▶ _DATASET ENTRIES_
Lemma wp_co_sched a c s (Q : nty_schedule → mem T Qt → Prop) m :
  m_cos m !! a = Some c → m_sched m = Some s → Q s m → wp (co_sched (Some a)) Q m.
Proof. intros. eapply wp_bind, wp_co_load; [done|]. by eapply wp_get_sched. Qed.

Lemma wp_zoom {S A} (prj : mem T Qt → S) upd (o : ST S A) (P : A → S → Prop)
    (Q : A → mem T Qt → Prop) m :
  wp o P (prj m) → (∀ a t, P a t → Q a (upd t m)) → wp (zoom prj upd o) Q m.
Proof. unfold wp, zoom. destruct (o (prj m)) as [[a t]|]; naive_solver. Qed.

Lemma wp_assert b (Q : unit → mem T Qt → Prop) m : b = true → Q tt m → wp (c_assert b) Q m.
Proof. by intros ->. Qed.
End rules.

(** ** Well-formed memories *)

(** The keys of the two trees. *)
Definition sleep_key (cos : gmap addr nty_coroutine) (a : addr) : Z :=
  from_option co_sleep_usecs 0%Z (cos !! a).
Definition wait_key (cos : gmap addr nty_coroutine) (a : addr) : Z :=
  from_option co_fd 0%Z (cos !! a).

Section wellformed.
Context `{OS} {T Qt : Type} `{TreeLaws T} `{QueueLaws Qt}.
Implicit Types m : mem T Qt.

(** The coroutines allocated are those of [D]; the sleepers are [ls], in the order of
    their deadlines, the waiting ones [lw], in the order of their descriptors, the ready
    ones [lr], in the order of arrival. *)
Record wf (D : gset addr) (ls lw lr : list addr) (m : mem T Qt) : Prop := {
  wf_dom : dom (m_cos m) = D;
  wf_sleeping : tree_rep (m_sleeping m) D ls;
  wf_waiting : tree_rep (m_waiting m) D lw;
  wf_ready : queue_rep (m_ready m) D lr;
  wf_defer : queue_rep (m_defer m) D [];
  wf_sleep_sorted : sorted_by (sleep_key (m_cos m)) ls;
  wf_wait_sorted : sorted_by (wait_key (m_cos m)) lw;
}.

Lemma wf_lookup D ls lw lr m a : wf D ls lw lr m → a ∈ D → ∃ c, m_cos m !! a = Some c.
Proof. intros Hwf Ha. rewrite <- (wf_dom _ _ _ _ _ Hwf) in Ha. by apply elem_of_dom in Ha. Qed.

Lemma wf_sleep_length D ls lw lr m : wf D ls lw lr m → length ls ≤ size (m_cos m).
Proof.
  intros [HD Hs _ _ _ _ _]. rewrite <- size_dom, HD.
  rewrite <- (size_list_to_set (C := gset addr)) by (by eapply tree_rep_NoDup).
  apply subseteq_size. intros x. rewrite elem_of_list_to_set. by eapply tree_rep_elem.
Qed.

(** Only the coroutines and the containers matter. *)
Lemma wf_same D ls lw lr m m' :
  m_cos m' = m_cos m → m_sleeping m' = m_sleeping m → m_waiting m' = m_waiting m →
  m_ready m' = m_ready m → m_defer m' = m_defer m →
  wf D ls lw lr m → wf D ls lw lr m'.
Proof. intros E1 E2 E3 E4 E5 []. constructor; by rewrite ?E1, ?E2, ?E3, ?E4, ?E5. Qed.

Lemma wf_sys_result D ls lw lr e k m :
  wf D ls lw lr m → wf D ls lw lr (sys_result e k m).
Proof. by apply wf_same; destruct e. Qed.

Lemma wf_with_sched D ls lw lr s m : wf D ls lw lr m → wf D ls lw lr (with_sched s m).
Proof. by apply wf_same. Qed.

Lemma wf_with_errno D ls lw lr e m : wf D ls lw lr m → wf D ls lw lr (with_errno e m).
Proof. by apply wf_same. Qed.

(** Updating a coroutine without moving it in the trees. *)
Lemma wf_update D ls lw lr m a c c' :
  wf D ls lw lr m → m_cos m !! a = Some c →
  (a ∈ ls → co_sleep_usecs c' = co_sleep_usecs c) → (a ∈ lw → co_fd c' = co_fd c) →
  wf D ls lw lr (with_cos (insert a c') m).
Proof.
  intros [] Ha Hs Hw. constructor; simpl; try done.
  - rewrite dom_insert_L. apply elem_of_dom_2 in Ha. set_solver.
  - eapply sorted_by_ext; [|done]. intros x Hx. unfold sleep_key.
    destruct (decide (a = x)) as [->|]; [|by rewrite lookup_insert_ne].
    rewrite lookup_insert_eq, Ha. simpl. by rewrite Hs.
  - eapply sorted_by_ext; [|done]. intros x Hx. unfold wait_key.
    destruct (decide (a = x)) as [->|]; [|by rewrite lookup_insert_ne].
    rewrite lookup_insert_eq, Ha. simpl. by rewrite Hw.
Qed.

(** ** Comparisons *)

Lemma sleep_compares D ls lw lr m c :
  wf D ls lw lr m →
  compares (sleep_key (m_cos m)) (co_sleep_usecs c) (cmp_with nty_coroutine_sleep_cmp c m) ls.
Proof.
  intros Hwf p Hp. destruct (wf_lookup _ _ _ _ _ p Hwf) as [cp Hcp].
  { eapply tree_rep_elem; [by eapply wf_sleeping|done]. }
  unfold cmp_with, sleep_key. rewrite Hcp. simpl. eexists; split; [done|].
  unfold nty_coroutine_sleep_cmp.
  destruct (Z.ltb_spec (co_sleep_usecs c) (co_sleep_usecs cp)); simpl; [lia|].
  destruct (Z.eqb_spec (co_sleep_usecs c) (co_sleep_usecs cp)); simpl; lia.
Qed.

Lemma wait_compares D ls lw lr m c :
  wf D ls lw lr m →
  compares (wait_key (m_cos m)) (co_fd c) (cmp_with nty_coroutine_wait_cmp c m) lw.
Proof.
  intros Hwf p Hp. destruct (wf_lookup _ _ _ _ _ p Hwf) as [cp Hcp].
  { eapply tree_rep_elem; [by eapply wf_waiting|done]. }
  unfold cmp_with, wait_key. rewrite Hcp. simpl. eexists; split; [done|].
  unfold nty_coroutine_wait_cmp.
  destruct (Z.ltb_spec (co_fd c) (co_fd cp)); simpl; [lia|].
  destruct (Z.eqb_spec (co_fd c) (co_fd cp)); simpl; lia.
Qed.

(** ** The trees and the queue of a well-formed memory *)

Lemma wp_sleep_find D ls lw lr m a c (Q : ptr → mem T Qt → Prop) :
  wf D ls lw lr m → m_cos m !! a = Some c →
  (∀ p, p ∈ ls → sleep_key (m_cos m) p = co_sleep_usecs c → Q (Some p) m) →
  ((∀ p, p ∈ ls → sleep_key (m_cos m) p ≠ co_sleep_usecs c) → Q NULL m) →
  wp (sleep_find (Some a)) Q m.
Proof.
  intros Hwf Ha HS HN. unfold sleep_find, sleeping.
  eapply wp_bind, wp_co_load; [done|]. apply wp_bind, wp_gets. eapply wp_zoom.
  - eapply tree_find_spec; [by eapply wf_sleeping|by eapply wf_sleep_sorted|by eapply sleep_compares].
  - intros [p|] t (-> & Hp); destruct m; naive_solver.
Qed.

Lemma wp_wait_find D ls lw lr m c (Q : ptr → mem T Qt → Prop) :
  wf D ls lw lr m →
  (∀ p, p ∈ lw → wait_key (m_cos m) p = co_fd c → Q (Some p) m) →
  ((∀ p, p ∈ lw → wait_key (m_cos m) p ≠ co_fd c) → Q NULL m) →
  wp (wait_find c) Q m.
Proof.
  intros Hwf HS HN. unfold wait_find, waiting. apply wp_bind, wp_gets. eapply wp_zoom.
  - eapply tree_find_spec; [by eapply wf_waiting|by eapply wf_wait_sorted|by eapply wait_compares].
  - intros [p|] t (-> & Hp); destruct m; naive_solver.
Qed.

Lemma wp_sleep_insert D ls lw lr m a c (Q : ptr → mem T Qt → Prop) :
  wf D ls lw lr m → m_cos m !! a = Some c → a ∉ ls →
  (∀ p, p ∈ ls → sleep_key (m_cos m) p = co_sleep_usecs c → Q (Some p) m) →
  (∀ l1 l2 t, ls = l1 ++ l2 → slot (sleep_key (m_cos m)) (co_sleep_usecs c) l1 l2 →
    wf D (l1 ++ a :: l2) lw lr (with_sleeping t m) → Q NULL (with_sleeping t m)) →
  wp (sleep_insert (Some a)) Q m.
Proof.
  intros Hwf Ha Hnew HS HN. unfold sleep_insert, sleeping.
  eapply wp_bind, wp_co_load; [done|]. apply wp_bind, wp_gets. eapply wp_zoom.
  - eapply tree_insert_spec; [by eapply wf_sleeping|by eapply wf_sleep_sorted
      |by eapply sleep_compares| |done].
    rewrite <- (wf_dom _ _ _ _ _ Hwf). by eapply elem_of_dom_2.
  - intros [p|] t.
    + intros (Hp & Hk & ->). destruct m; by apply HS.
    + intros (l1 & l2 & -> & Hsl & Hrep). apply HN with l1 l2; [done..|].
      destruct Hwf. constructor; simpl; try done.
      eapply sorted_by_slot; [done|done|]. unfold sleep_key. by rewrite Ha.
Qed.

Lemma wp_wait_insert D ls lw lr m a c (Q : ptr → mem T Qt → Prop) :
  wf D ls lw lr m → m_cos m !! a = Some c → a ∉ lw →
  (∀ p, p ∈ lw → wait_key (m_cos m) p = co_fd c → Q (Some p) m) →
  (∀ l1 l2 t, lw = l1 ++ l2 → slot (wait_key (m_cos m)) (co_fd c) l1 l2 →
    wf D ls (l1 ++ a :: l2) lr (with_waiting t m) → Q NULL (with_waiting t m)) →
  wp (wait_insert (Some a)) Q m.
Proof.
  intros Hwf Ha Hnew HS HN. unfold wait_insert, waiting.
  eapply wp_bind, wp_co_load; [done|]. apply wp_bind, wp_gets. eapply wp_zoom.
  - eapply tree_insert_spec; [by eapply wf_waiting|by eapply wf_wait_sorted
      |by eapply wait_compares| |done].
    rewrite <- (wf_dom _ _ _ _ _ Hwf). by eapply elem_of_dom_2.
  - intros [p|] t.
    + intros (Hp & Hk & ->). destruct m; by apply HS.
    + intros (l1 & l2 & -> & Hsl & Hrep). apply HN with l1 l2; [done..|].
      destruct Hwf. constructor; simpl; try done.
      eapply sorted_by_slot; [done|done|]. unfold wait_key. by rewrite Ha.
Qed.

Lemma wp_sleep_remove D ls lw lr m a (Q : ptr → mem T Qt → Prop) :
  wf D ls lw lr m → a ∈ ls →
  (∀ l1 l2 t, ls = l1 ++ a :: l2 → wf D (l1 ++ l2) lw lr (with_sleeping t m) →
    Q (Some a) (with_sleeping t m)) →
  wp (sleep_remove (Some a)) Q m.
Proof.
  intros Hwf Ha HQ. unfold sleep_remove, sleeping. eapply wp_zoom.
  - eapply tree_remove_spec; [by eapply wf_sleeping|done].
  - intros r t (-> & l1 & l2 & -> & Hrep). apply HQ with l1 l2; [done|].
    destruct Hwf. constructor; simpl; try done. by eapply sorted_by_remove.
Qed.

Lemma wp_wait_remove D ls lw lr m a (Q : ptr → mem T Qt → Prop) :
  wf D ls lw lr m → a ∈ lw →
  (∀ l1 l2 t, lw = l1 ++ a :: l2 → wf D ls (l1 ++ l2) lr (with_waiting t m) →
    Q (Some a) (with_waiting t m)) →
  wp (wait_remove (Some a)) Q m.
Proof.
  intros Hwf Ha HQ. unfold wait_remove, waiting. eapply wp_zoom.
  - eapply tree_remove_spec; [by eapply wf_waiting|done].
  - intros r t (-> & l1 & l2 & -> & Hrep). apply HQ with l1 l2; [done|].
    destruct Hwf. constructor; simpl; try done. by eapply sorted_by_remove.
Qed.

Lemma wp_sleep_min D ls lw lr m (Q : ptr → mem T Qt → Prop) :
  wf D ls lw lr m → Q (head ls) m → wp (sleeping tree_min) Q m.
Proof.
  intros Hwf HQ. eapply wp_zoom; [eapply tree_min_spec; by eapply wf_sleeping|].
  intros r t [-> ->]. by destruct m.
Qed.

Lemma wp_ready_empty D ls lw lr m (Q : bool → mem T Qt → Prop) :
  wf D ls lw lr m → Q (bool_decide (lr = [])) m → wp (ready queue_empty) Q m.
Proof.
  intros Hwf HQ. eapply wp_zoom; [eapply queue_empty_spec; by eapply wf_ready|].
  intros r t [-> ->]. by destruct m.
Qed.

Lemma wp_ready_first D ls lw lr m (Q : ptr → mem T Qt → Prop) :
  wf D ls lw lr m → Q (head lr) m → wp (ready queue_first) Q m.
Proof.
  intros Hwf HQ. eapply wp_zoom; [eapply queue_first_spec; by eapply wf_ready|].
  intros r t [-> ->]. by destruct m.
Qed.

Lemma wp_ready_last D ls lw lr m (Q : ptr → mem T Qt → Prop) :
  wf D ls lw lr m → Q (last lr) m → wp (ready queue_last) Q m.
Proof.
  intros Hwf HQ. eapply wp_zoom; [eapply queue_last_spec; by eapply wf_ready|].
  intros r t [-> ->]. by destruct m.
Qed.

Lemma wp_ready_insert_tail D ls lw lr m a (Q : unit → mem T Qt → Prop) :
  wf D ls lw lr m → a ∈ D → a ∉ lr →
  (∀ q, wf D ls lw (lr ++ [a]) (with_ready q m) → Q tt (with_ready q m)) →
  wp (ready (queue_insert_tail (Some a))) Q m.
Proof.
  intros Hwf Ha Hnew HQ. eapply wp_zoom; [eapply queue_insert_tail_spec; [by eapply wf_ready|done..]|].
  intros [] q Hq. apply HQ. destruct Hwf. by constructor.
Qed.

Lemma wp_ready_remove D ls lw l1 a l2 m (Q : unit → mem T Qt → Prop) :
  wf D ls lw (l1 ++ a :: l2) m →
  (∀ q, wf D ls lw (l1 ++ l2) (with_ready q m) → Q tt (with_ready q m)) →
  wp (ready (queue_remove (Some a))) Q m.
Proof.
  intros Hwf HQ. eapply wp_zoom; [eapply queue_remove_spec; by eapply wf_ready|].
  intros [] q Hq. apply HQ. destruct Hwf. by constructor.
Qed.

(** ** Creation and destruction *)

Lemma wf_elems D ls lw lr m x : wf D ls lw lr m → x ∈ ls ∨ x ∈ lw ∨ x ∈ lr → x ∈ D.
Proof.
  intros [] [Hx|[Hx|Hx]]; [eapply (tree_rep_elem (m_sleeping m))|eapply (tree_rep_elem (m_waiting m))
    |eapply (queue_rep_elem (m_ready m))]; done.
Qed.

▶ _WORK TO BE COMPLETED_
From the entries above, return each line with the word "addr" in it.

▶ _SOLUTION TO THIS EXERCISE_
Definition sleep_key (cos : gmap addr nty_coroutine) (a : addr) : Z :=
Definition wait_key (cos : gmap addr nty_coroutine) (a : addr) : Z :=
Record wf (D : gset addr) (ls lw lr : list addr) (m : mem T Qt) : Prop := {
  rewrite <- (size_list_to_set (C := gset addr)) by (by eapply tree_rep_NoDup).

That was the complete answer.